Recent events made me feel the need to add to this story. I was talking to my ex's friend, and he said to me, “that dude has cheated on every girl he’s ever been with”. That caught my attention. My ex obviously never mentioned cheating on anyone before me. In fact, he told me he had only slept with 2 women before me and that they were both long term girlfriends.

His friend can count at least 6 girls he slept with. Most of which were while he was still with his past girlfriends. I don’t blame his friend for not mentioning it before, it wasn’t his place. And he clearly didn’t expect him to be cheating on me since we were about to get fucking married.

At first I was so angry I cried on and off for 2 days. Does this mean we meant nothing? Everything he told me from the very beginning was a damn lie. How long had he been cheating on me? Probably longer than I originally thought.

This has nothing to do with mental illness anymore. He's a chronic liar. He deliberately tried to make me believe he had never done wrong, and that everything with me was so special and different. Fucking bullshit.

I wanted to send a nasty message. I wanted him to know that I knew how much of a liar and asshole he was. But then I decided to be bigger than that. No response from him would ever satisfy me.

I instead deleted his contact, blocked his number, and blocked him on all social media. I won’t answer his phone calls ever again. I won’t be there for him. He doesn’t deserve that. He doesn’t deserve for me to care about him anymore. I also have tried to disconnect from most of his friends, because I want my life to remain private and seperate from his.

I’m worth more than this. Though now he’s left me with chronic trust issues and a fucked up looking finger.
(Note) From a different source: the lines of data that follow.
(** R15 reports a resource for an Application exactly when the Application
    owns it, its AppProject is declared, and the project's allow-list for the
    kind's scope (an absent list allows everything) has no matching entry. *)
Theorem buildR15Violations_spec w v :
  Forall (λ c, nul_free (crd_Group c) = true) (w_CRDs w) →
  Forall (λ r, nul_free (apiVersionGroup (ri_APIVersion r)) = true) (w_Resources w) →
  v ∈ buildR15Violations w ↔
  ∃ app res project, app ∈ w_ArgoApps w ∧ res ∈ w_Resources w ∧
    app_Name app ≠ "" ∧ ri_OwningApp res = app_Name app ∧
    last_project (w_ArgoProjects w) (app_project w (app_Name app)) = Some project ∧
    let group := apiVersionGroup (ri_APIVersion res) in
    let cluster := cluster_kind (w_CRDs w) group (ri_Kind res) in
    ¬ admits project cluster group (ri_Kind res) ∧
    v = r15_of app (app_project w (app_Name app)) cluster res.
Proof.
  intros Hc Hr. rewrite Forall_forall in Hr. unfold buildR15Violations.
  destruct (decide (w_Resources w = [])) as [->|Hne].
  { split; [by intros ?%not_elem_of_nil|]. by intros (? & ? & ? & _ & ?%not_elem_of_nil & _). }
  destruct (w_Resources w) as [|r0 rs0] eqn:Ers; [done|]. rewrite <- Ers in *. clear Ers Hne.
  rewrite elem_of_flat_map. setoid_rewrite elem_of_sort_slice. unfold r15_app.
  setoid_rewrite projects_by_name_spec.
  assert (Hown : ∀ app res, res ∈ default [] (resources_by_app (sorted_by resourceCmp (w_Resources w)) !! app_Name app) ↔
    res ∈ w_Resources w ∧ app_Name app ≠ "" ∧ ri_OwningApp res = app_Name app).
  { intros app res. unfold resources_by_app. rewrite lookup_group, list_elem_of_filter.
    unfold sorted_by. rewrite elem_of_sort_slice, String.eqb_neq.
    split; [intros [[H1 H2] H3]; by rewrite <- H2|intros (H1 & H2 & H3); by rewrite H3]. }
  split.
  - intros (app & Happ & Hv). rewrite app_projects_spec in Hv. destruct (last_project _ _) as [project|] eqn:Ep; [|by apply not_elem_of_nil in Hv].
    apply elem_of_flat_map in Hv as (res & (H1 & H2 & H3)%Hown & [H4 ->]%r15_resource_spec).
    rewrite cluster_scoped_spec in * by auto. exists app, res, project. 
    by split_and!.
  - intros (app & res & project & Happ & H1 & H2 & H3 & Ep & H4 & ->). exists app. split; [done|].
    rewrite app_projects_spec, Ep. apply elem_of_flat_map. exists res. split; [by apply Hown|].
    apply r15_resource_spec. rewrite cluster_scoped_spec; auto.
Qed.

(** ** Ignore rules *)

(** The index looks entries up under seven keys: those whose scope is matched,
    less the two where one side is a star and the other is empty. *)
Definition half_star (e : IgnoreDiffEntry) : Prop :=
  (ide_Group e = "*" ∧ ide_Kind e = "") ∨ (ide_Group e = "" ∧ ide_Kind e = "*").

Lemma scope_matches_keys e group kind :
  ignoreDiffScopeMatches (ide_Group e) (ide_Kind e) group kind = true → ¬ half_star e →
  ignoreDiffScopeKey (ide_Group e) (ide_Kind e) ∈ covers_keys group kind.
Proof.
  unfold ignoreDiffScopeMatches, half_star, covers_keys. intros [Hg Hk]%andb_true_iff Hn.
  repeat (apply orb_true_iff in Hg as [Hg|Hg]); repeat (apply orb_true_iff in Hk as [Hk|Hk]);
  apply String.eqb_eq in Hg; apply String.eqb_eq in Hk; rewrite Hg, Hk; rewrite !elem_of_cons; tauto.
Qed.
(* ===== verification/Encode.v ===== *)
(** The World as the kernel receives it: the encoders of
    src/pkg/checker/bridge.go from facts to Shen lists, the sections, and the
    [(world ...)] object.  Parametric in the interpreter's values ([KL]). *)
From Stdlib Require Import ZArith.
From S2P Require Import Prelude GoStrings Yaml Types Trajectory Violations Kl.

#[local] Open Scope string_scope.
#[local] Open Scope list_scope.
#[local] Open Scope xpc_scope.

(** ** Orders of the sections *)

Definition crdCmp (a b : CRDInfo) : comparison :=
  str_cmp (crd_Group a) (crd_Group b) <+> str_cmp (crd_Kind a) (crd_Kind b).
Definition compositionCmp (a b : CompositionInfo) : comparison := str_cmp (comp_Name a) (comp_Name b).
Definition functionCmp (a b : FunctionInfo) : comparison := str_cmp (fn_Name a) (fn_Name b).
Definition providerCmp (a b : ProviderInfo) : comparison := str_cmp (pr_Name a) (pr_Name b).
Definition configCmp (a b : ConfigurationInfo) : comparison := str_cmp (cfgi_Name a) (cfgi_Name b).
Definition immutableFieldCmp (a b : ImmutableField) : comparison :=
  str_cmp (im_Group a) (im_Group b) <+> str_cmp (im_Kind a) (im_Kind b) <+>
  str_cmp (im_FieldPath a) (im_FieldPath b).
Definition rbacRuleCmp (a b : RBACRule) : comparison :=
  str_cmp (rbr_OwnerKind a) (rbr_OwnerKind b) <+> str_cmp (rbr_OwnerName a) (rbr_OwnerName b) <+>
  Nat.compare (length (rbr_Verbs a)) (length (rbr_Verbs b)) <+>
  str_cmp (join "," (rbr_Verbs a)) (join "," (rbr_Verbs b)).
Definition argoAppProjectCmp (a b : ArgoAppProject) : comparison :=
  str_cmp (sl_File (ap_Source a)) (sl_File (ap_Source b)) <+> str_cmp (ap_Name a) (ap_Name b).
Definition appSetFinalizerCmp (a b : ArgoApplicationSet) : comparison :=
  str_cmp (sl_File (aset_Source a)) (sl_File (aset_Source b)) <+> str_cmp (aset_Name a) (aset_Name b).
Definition selectorMappingCmp (a b : SelectorMapping) : comparison :=
  str_cmp (sm_Group a) (sm_Group b) <+> str_cmp (sm_Kind a) (sm_Kind b) <+>
  str_cmp (sm_SelectorPath a) (sm_SelectorPath b) <+> str_cmp (sm_ResolvedPath a) (sm_ResolvedPath b).
Definition lateInitMappingCmp (a b : LateInitMapping) : comparison :=
  str_cmp (lm_Group a) (lm_Group b) <+> str_cmp (lm_Kind a) (lm_Kind b) <+>
  str_cmp (lm_FieldPath a) (lm_FieldPath b).
(** The enumeration's string values (types.go), which the comparison looks at. *)
Definition violation_string (v : ViolationKind) : string :=
  match v with
  | ViolationUnknownField => "UnknownField"
  | ViolationWrongType => "WrongType"
  | ViolationMissingRequired => "MissingRequired"
  | ViolationInvalidEnum => "InvalidEnum"
  end.
Definition resourceFieldFactCmp (a b : ResourceFieldFact) : comparison :=
  str_cmp (rf_APIVersion a) (rf_APIVersion b) <+> str_cmp (rf_Kind a) (rf_Kind b) <+>
  str_cmp (rf_Namespace a) (rf_Namespace b) <+> str_cmp (rf_Name a) (rf_Name b) <+>
  str_cmp (rf_Path a) (rf_Path b) <+>
  str_cmp (violation_string (rf_Violation a)) (violation_string (rf_Violation b)).
Definition renderResultCmp (a b : RenderResult) : comparison :=
  str_cmp (rres_AppName a) (rres_AppName b) <+> str_cmp (rres_ChartPath a) (rres_ChartPath b).
Definition determinismResultCmp (a b : DeterminismResult) : comparison :=
  str_cmp (dr_AppName a) (dr_AppName b) <+> str_cmp (dr_RendererKind a) (dr_RendererKind b).
Definition ssaMPConflictCmp (a b : SSAMPConflict) : comparison :=
  str_cmp (ssa_AppName a) (ssa_AppName b) <+> str_cmp (ssa_ResourceKind a) (ssa_ResourceKind b) <+>
  str_cmp (ssa_ResourceNamespace a) (ssa_ResourceNamespace b) <+>
  str_cmp (ssa_ResourceName a) (ssa_ResourceName b).
Definition cpDeletionPolicyCmp (a b : CPDeletionPolicyFact) : comparison :=
  str_cmp (cp_Group a) (cp_Group b) <+> str_cmp (cp_Kind a) (cp_Kind b) <+>
  str_cmp (cp_Namespace a) (cp_Namespace b) <+> str_cmp (cp_Name a) (cp_Name b).
Definition ignoreDiffEntryCmp (a b : IgnoreDiffEntry) : comparison :=
  str_cmp (ide_AppName a) (ide_AppName b) <+> str_cmp (ide_JSONPointer a) (ide_JSONPointer b) <+>
  str_cmp (ide_JQPath a) (ide_JQPath b).
Definition resource_key_cmp (a b : ResourceKey) : comparison :=
  str_cmp (rk_Kind a) (rk_Kind b) <+> str_cmp (rk_Namespace a) (rk_Namespace b) <+>
  str_cmp (rk_Name a) (rk_Name b).
Definition sortResourceKeys (keys : list ResourceKey) : list ResourceKey := sorted_by resource_key_cmp keys.

(** ** Encoders *)

Section encode.
Context {Obj : Type} `{!KL Obj}.

Definition sym (s : string) : Obj := MakeSymbol s.
Definition str (s : string) : Obj := MakeString s.
Definition num (n : Z) : Obj := MakeInteger n.
Definition boolean (b : bool) : Obj := if b then kl_True else kl_False.
Definition makeList (items : list Obj) : Obj := foldr Cons Nil items.
Definition section (tag : string) (facts : list Obj) : Obj := makeList (sym tag :: facts).
Definition sortedSection {T} (tag : string) (src : list T) (cmp : T → T → comparison)
    (toObj : T → Obj) : Obj :=
  section tag (map toObj (sorted_by cmp src)).
Definition stringsToList (ss : list string) : Obj := makeList (map str ss).
Definition stringListSection (tag : string) (items : list string) : Obj :=
  makeList (sym tag :: map str items).

Definition sourceToObj (src : SourceLocation) : Obj :=
  makeList [sym "source"; str (sl_File src); num (sl_Line src)].
Lemma patch_types_snoc ts a b : has_char arrow_byte a = false →
  patch_types (ts ++ [MkTransformInfo "__resolved_types" (a +:+ "→" +:+ b)]) = (convert_of ts a, b).
Proof.
  intros Ha. unfold patch_types. rewrite !foldl_app. cbn [foldl ti_Type ti_Convert].
  rewrite (str_cut_arrow a b Ha).
  replace (String.eqb "__resolved_types" "__resolved_types") with true by reflexivity.
  replace (String.eqb "__resolved_types" "convert") with false by reflexivity. cbn [andb].
  unfold convert_of. revert a Ha. induction ts as [|t ts IH]; intros a Ha; [done|]; cbn [foldl].
  destruct (String.eqb (ti_Type t) "convert" && _) eqn:E; cbn [snd]; [|by apply IH].
  clear IH Ha E. revert a. generalize (ti_Convert t). induction ts as [|u ts IH]; intros s a; [done|].
  cbn [foldl]. destruct (String.eqb (ti_Type u) "convert" && _); cbn [snd]; apply (IH _ a).
Qed.

Lemma known_type_Some s path : known_type (Some s) path = ResolveFieldType (Some s) path.
Proof. unfold known_type. by destruct (String.eqb_spec (ResolveFieldType (Some s) path) FieldTypeUnknown) as [->|]. Qed.

Lemma known_type_spec schema path typ : typ ≠ FieldTypeUnknown →
  known_type schema path = typ ↔
  ∃ s g, schema = Some s ∧ field_at schema (split_on "." path) g ∧ lookup_raw g "type" = Some (VStr typ).
Proof.
  intros Ht. destruct schema as [s|].
  2: { split; [intros E; by destruct Ht|]. by intros (? & ? & ? & _). }
  rewrite known_type_Some, (ResolveFieldType_spec _ _ _ Ht). split.
  - intros (g & Hg & Hty). by exists s, g.
  - intros (? & g & _ & Hg & Hty). by exists g.
Qed.

(** A patch with both paths and no types yet is given the types its schemas
    declare at the two paths ("unknown" when there is no schema or no declared
    type), and that is what the kernel reads off its transforms, a convert
    transform overriding the source type; resolving again changes nothing. *)
Theorem resolve_patch_types xrd crd p :
  pi_FromFieldPath p ≠ "" → pi_ToFieldPath p ≠ "" →
  Forall (λ t, ti_Type t ≠ "__resolved_types") (pi_Transforms p) →
  has_char arrow_byte (known_type xrd (pi_FromFieldPath p)) = false →
  patch_types (pi_Transforms (resolve_patch xrd crd p)) =
    (convert_of (pi_Transforms p) (known_type xrd (pi_FromFieldPath p)), known_type crd (pi_ToFieldPath p)) ∧
  resolve_patch xrd crd (resolve_patch xrd crd p) = resolve_patch xrd crd p ∧
  ∀ schema path typ, typ ≠ FieldTypeUnknown → known_type schema path = typ ↔
    ∃ s g, schema = Some s ∧ field_at schema (split_on "." path) g ∧
           lookup_raw g "type" = Some (VStr typ).
Proof.
  intros Hf Ht Hn Ha.
  assert (Hnone : find_first (λ t, String.eqb (ti_Type t) "__resolved_types") (pi_Transforms p) = None).
  { apply find_first_None. intros t Hin. rewrite Forall_forall in Hn. apply String.eqb_neq. auto. }
  assert (E : resolve_patch xrd crd p = {| p with pi_Transforms := pi_Transforms p ++
    [MkTransformInfo "__resolved_types" (known_type xrd (pi_FromFieldPath p) +:+ "→" +:+
                                          known_type crd (pi_ToFieldPath p))] |}).
  { unfold resolve_patch, resolvedTypesTransform.
    by rewrite (proj2 (String.eqb_neq _ _) Hf), (proj2 (String.eqb_neq _ _) Ht), Hnone. }
  rewrite E. cbn [pi_Transforms]. split_and!; [by apply patch_types_snoc| |apply known_type_spec].
  unfold resolve_patch at 1. cbn [pi_FromFieldPath pi_ToFieldPath pi_Transforms].
  rewrite (proj2 (String.eqb_neq _ _) Hf), (proj2 (String.eqb_neq _ _) Ht). cbn [orb].
  unfold resolvedTypesTransform. rewrite find_first_app, Hnone. cbn [find_first ti_Type ti_Convert].
  replace (String.eqb "__resolved_types" "__resolved_types") with true by reflexivity.
  cbn [ti_Convert]. destruct (String.eqb_spec (known_type xrd (pi_FromFieldPath p) +:+ "→" +:+
                             known_type crd (pi_ToFieldPath p)) "") as [Hnil|]; [|done].
  apply app_str_eq_nil in Hnil as [_ Hnil]. apply app_str_eq_nil in Hnil as [? _]. done.
Qed.

Definition size_schema : raw := Some [("properties", VMap [("size", VMap [("type", VStr "integer")])])].
Definition size_patch : PatchInfo :=
  {| zero_PatchInfo with pi_FromFieldPath := "size"; pi_ToFieldPath := "size" |}.
Lemma resolve_patch_types_witness :
  patch_types (pi_Transforms (resolve_patch size_schema None size_patch)) = ("integer", "unknown").
Proof.
  destruct (resolve_patch_types size_schema None size_patch) as [E _];
    [discriminate|discriminate|by constructor|reflexivity|].
  rewrite E. reflexivity.
Defined.

(** ** Decoding: the judgments of a result *)

Section decoding.
Context {Obj : Type} `{!KL Obj, !KLLaws Obj}.

(** A judgment as the kernel builds it (kernel/check.shen). *)
Definition severity_symbol (s : option Severity) : string :=
  match s with
  | Some SeverityError => "error"
  | Some SeverityWarning => "warn"
  | Some SeverityInfo => "info"
  | None => "satisfied"
  end.
Definition judgment_obj (j : KernelJudgment) : Obj :=
  makeList [sym "judgment"; str (ju_Code j); sym (severity_symbol (ju_Severity j));
    sourceToObj (ju_Source j); str (ju_Message j); str (ju_Detail j); str (ju_Fix j);
    makeList (map sourceToObj (ju_Related j))].
(** The kernel's locations have no column; the bridge adds the obligation. *)
Definition of_kernel (j : KernelJudgment) : Prop :=
  sl_Column (ju_Source j) = 0%Z ∧ Forall (λ s, sl_Column s = 0%Z) (ju_Related j) ∧
  ju_Obligation j = obligationRefForCode (ju_Code j).

Lemma objToString_str s : objToString (str s : Obj) = s.
Proof. unfold objToString, str. by rewrite string_is_string, get_string. Qed.
Lemma objToSeverity_sym s : objToSeverity (sym (severity_symbol s) : Obj) = s.
Proof. unfold objToSeverity, sym. rewrite symbol_is_symbol, get_symbol. by destruct s as [[]|]. Qed.
Lemma objToSource_source src : sl_Column src = 0%Z → objToSource (sourceToObj src : Obj) = src.
Proof.
  intros Hc. unfold objToSource, sourceToObj. rewrite slice_makeList. cbv beta iota.
  rewrite objToString_str. unfold num. rewrite integer_is_number, get_integer.
  destruct src; simpl in *; by subst.
Qed.
Lemma objToJudgment_obj j : of_kernel j → objToJudgment (judgment_obj j : Obj) = [j].
Proof.
  intros (Hs & Hr & Ho). unfold objToJudgment, judgment_obj. rewrite slice_makeList. cbv beta iota zeta.
  rewrite !objToString_str, objToSeverity_sym, (objToSource_source _ Hs).
  unfold sym at 1 2. rewrite symbol_is_symbol, get_symbol.
  unfold objToRelatedList. rewrite slice_makeList, map_map.
  rewrite (map_ext_in _ id), map_id.
  2: { intros s Hin. rewrite Forall_forall in Hr. apply objToSource_source, Hr. by apply list_elem_of_In. }
  rewrite <- Ho. by destruct j.
Qed.
Lemma decode_judgments js : Forall of_kernel js →
  objToDiagnostics (makeList (map judgment_obj js) : Obj) = js.
Proof.
  intros Hj. unfold objToDiagnostics. rewrite slice_makeList.
  induction Hj as [|j js Hj _ IH]; simpl; [done|]. by rewrite (objToJudgment_obj j Hj), IH.
Qed.
End decoding.
(* ===== verification/Documents.v ===== *)
(** From decoded documents to the World: [ClassifyDocument]
    (src/pkg/loader/loader.go) and the parsers of src/pkg/ir/builder.go, one per
    category, with the loop of [Build] that runs them.

    Rendering is a hook of that loop ([on_app]), called with each parsed
    Application; the passes that follow the loop are in their own files.
    [encoding/json] of floats and foreign values is a parameter, as in Json.v. *)
From Stdlib Require Import ZArith Floats.SpecFloat.
From S2P Require Import Prelude GoStrings Yaml Types Json FieldTypes.

#[local] Open Scope string_scope.
#[local] Open Scope list_scope.

(** ** Documents *)

(** The decoder's node is only kept for its position, which [ld_Source] holds. *)
Record LoadedDocument : Type := MkLoadedDocument {
  ld_Source : SourceLocation;
  ld_APIVersion : string;
  ld_Kind : string;
  ld_Raw : raw;
}.

Definition ClassifyDocument (doc : LoadedDocument) : string :=
  let kind := String.eqb (ld_Kind doc) in
  let version p := has_prefix p (ld_APIVersion doc) in
  if kind "CustomResourceDefinition" then "crd"
  else if kind "CompositeResourceDefinition" then "xrd"
  else if kind "Composition" then "composition"
  else if kind "Function" && version "pkg.crossplane.io/" then "function"
  else if kind "Provider" && version "pkg.crossplane.io/" then "provider"
  else if kind "Configuration" && version "pkg.crossplane.io/" then "configuration"
  else if kind "Application" && version "argoproj.io/" then "argo-application"
  else if kind "AppProject" && version "argoproj.io/" then "argo-appproject"
  else if kind "ApplicationSet" && version "argoproj.io/" then "argo-applicationset"
  else "resource".

(** *** Accessors *)

(** The elements of a list that are maps: [vm, ok := v.(map[string]interface{})]. *)
Definition get_maps (m : raw) (key : string) : list obj := omap as_map (default [] (get_slice m key)).
(** The string members of a map, copied into a [map[string]string]. *)
Definition add_member (out : gmap string string) (kv : string * value) : gmap string string :=
  match snd kv with VStr s => <[fst kv := s]> out | _ => out end.
Definition string_members (m : raw) : gmap string string := foldl add_member ∅ (default [] m).
Definition getName (m : raw) : string :=
  match get_map m "metadata" with
  | None => "<unknown>"
  | metadata => if String.eqb (get_str metadata "name") "" then "<unknown>" else get_str metadata "name"
  end.
Definition parseGVK (apiVersion kind : string) : GVK :=
  match cut_char "/" apiVersion with
  | Some (group, version) => MkGVK group version kind
  | None => MkGVK "" apiVersion kind
  end.
(** The second component says whether the key is there at all. *)
Definition group_kind_of (m : obj) : ArgoGroupKind :=
  MkArgoGroupKind (get_str (Some m) "group") (get_str (Some m) "kind").
Definition parseGroupKindList (spec : raw) (key : string) : list ArgoGroupKind * bool :=
  match lookup_raw spec key with
  | None => ([], false)
  | Some _ => (map group_kind_of (get_maps spec key), true)
  end.
(** [int(x)] of a float64: towards zero, and the minimum out of range (amd64). *)
Definition int_of_float (f : spec_float) : Z :=
  let n := match f with
           | S754_zero _ => 0%Z
           | S754_finite s m e =>
               let a := (if (0 <=? e)%Z then Z.pos m * 2 ^ e else Z.pos m / 2 ^ (- e))%Z in
               if s then (- a)%Z else a
           | _ => (2 ^ 63)%Z
           end in
  if in_int64 n then n else (- 2 ^ 63)%Z.

(** ** Argo CD sources and policies *)

Definition param_of (m : obj) : ArgoHelmParam :=
  MkArgoHelmParam (get_str (Some m) "name") (get_str (Some m) "value").
Definition env_of (m : obj) : ArgoPluginEnv :=
  MkArgoPluginEnv (get_str (Some m) "name") (get_str (Some m) "value").
Definition helm_of (helm : raw) : ArgoHelmSource := {|
  hs_ValueFiles := get_string_slice helm "valueFiles";
  hs_ValuesObject := get_map helm "valuesObject";
  hs_Values := get_str helm "values";
  hs_ReleaseName := get_str helm "releaseName";
  hs_Parameters := map param_of (get_maps helm "parameters") |}.
Definition kustomize_of (kust : raw) : ArgoKustomizeSource := {|
  ks_NamePrefix := get_str kust "namePrefix";
  ks_NameSuffix := get_str kust "nameSuffix";
  ks_Images := get_string_slice kust "images";
  ks_CommonLabels := string_members (get_map kust "commonLabels");
  ks_CommonAnnotations := string_members (get_map kust "commonAnnotations") |}.
Definition plugin_of (plugin : raw) : ArgoPluginSource := {|
  pls_Name := get_str plugin "name"; pls_Env := map env_of (get_maps plugin "env") |}.
Definition directory_of (dir : raw) : ArgoDirectorySource := {|
  ds_Recurse := get_bool dir "recurse"; ds_Exclude := get_str dir "exclude";
  ds_Include := get_str dir "include" |}.
Definition parseArgoSource (m : raw) : ArgoSource :=
  let src := {| zero_ArgoSource with as_RepoURL := get_str m "repoURL"; as_Path := get_str m "path";
    as_TargetRevision := get_str m "targetRevision"; as_Chart := get_str m "chart";
    as_Ref := get_str m "ref" |} in
  match get_map m "helm" with
  | Some helm => {| src with as_Renderer := "helm"; as_Helm := Some (helm_of (Some helm)) |}
  | None =>
  match get_map m "kustomize" with
  | Some kust => {| src with as_Renderer := "kustomize"; as_Kustomize := Some (kustomize_of (Some kust)) |}
  | None =>
  match get_map m "plugin" with
  | Some plugin => {| src with as_Renderer := "plugin"; as_Plugin := Some (plugin_of (Some plugin)) |}
  | None =>
  match get_map m "directory" with
  | Some dir => {| src with as_Renderer := "directory"; as_Directory := Some (directory_of (Some dir)) |}
  | None => {| src with as_Renderer := "directory" |}
  end end end end.

Definition set_option (so : ArgoSyncOptions) (s : string) : ArgoSyncOptions :=
  if String.eqb s "Replace=true" then {| so with so_Replace := true |}
  else if String.eqb s "ServerSideApply=true" then {| so with so_ServerSideApply := true |}
  else if String.eqb s "Prune=true" then {| so with so_Prune := true |}
  else if String.eqb s "PruneLast=true" then {| so with so_PruneLast := true |}
  else if String.eqb s "CreateNamespace=true" then {| so with so_CreateNamespace := true |}
  else if String.eqb s "ApplyOutOfSyncOnly=true" then {| so with so_ApplyOutOfSyncOnly := true |}
  else if String.eqb s "Validate=true" then {| so with so_Validate := true |}
  else if String.eqb s "FailOnSharedResource=true" then {| so with so_FailOnSharedResource := true |}
  else if String.eqb s "RespectIgnoreDifferences=true" then {| so with so_RespectIgnoreDifferences := true |}
  else so.
Definition retry_limit (retry : raw) : Z :=
  match lookup_raw retry "limit" with Some (VFloat f) => int_of_float f | _ => 0%Z end.
Definition parseArgoSyncPolicy (m : raw) : ArgoSyncPolicy := {|
  sp_Automated := (λ a, MkArgoAutomatedSync (get_bool (Some a) "prune") (get_bool (Some a) "selfHeal")) <$>
                    get_map m "automated";
  sp_SyncOptions := foldl set_option zero_ArgoSyncOptions (get_string_slice m "syncOptions");
  sp_Retry := (λ r, {| zero_ArgoRetryPolicy with rp_Limit := retry_limit (Some r) |}) <$> get_map m "retry";
  sp_PreserveResourcesOnDeletion := get_bool m "preserveResourcesOnDeletion" |}.
Definition parseArgoIgnoreDiff (m : obj) : ArgoIgnoreDiff := {|
  igd_Group := get_str (Some m) "group"; igd_Kind := get_str (Some m) "kind";
  igd_Name := get_str (Some m) "name"; igd_Namespace := get_str (Some m) "namespace";
  igd_JSONPointers := get_string_slice (Some m) "jsonPointers";
  igd_JQPathExpressions := get_string_slice (Some m) "jqPathExpressions";
  igd_ManagedFieldsManagers := get_string_slice (Some m) "managedFieldsManagers" |}.
Definition destination_of (spec : raw) : ArgoDestination :=
  match get_map spec "destination" with
  | None => zero_ArgoDestination
  | dest => MkArgoDestination (get_str dest "server") (get_str dest "name") (get_str dest "namespace")
  end.
Definition policy_of (spec : raw) : ArgoSyncPolicy :=
  match get_map spec "syncPolicy" with
  | None => zero_ArgoSyncPolicy
  | sp => parseArgoSyncPolicy sp
  end.
Definition diffs_of (spec : raw) : list ArgoIgnoreDiff :=
  map parseArgoIgnoreDiff (get_maps spec "ignoreDifferences").
Definition sources_of (spec : raw) : list ArgoSource :=
  map (λ m, parseArgoSource (Some m)) (get_maps spec "sources").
But it doesn't bother me anymore. I’m glad he’s out of my life, and I’d like to think I’m a stronger person because of it. 

I’ve come to learn that the psychological and physical abuse that I was subjected to doesn’t define me, nor does it define anyone who stayed in an abusive relationship longer than they should have.

I don’t regret the decisions I made. It taught me to be more patient, kind, and compassionate than I was before. I learned how to remain calm in the most stressful of situations.

But I also learned through self-reflection and therapy, that no matter what you’ve said or done in the past, you don't ever deserve abuse of any kind. And you’re the only one who can choose to end it once you realize you’re worth more than that.

I decided to get a tattoo today, of the word “worthy”, in case I ever needed a reminder.

This is my way of finally telling everyone what happened and what I've learned. The truth hurts, but it feels so damn good.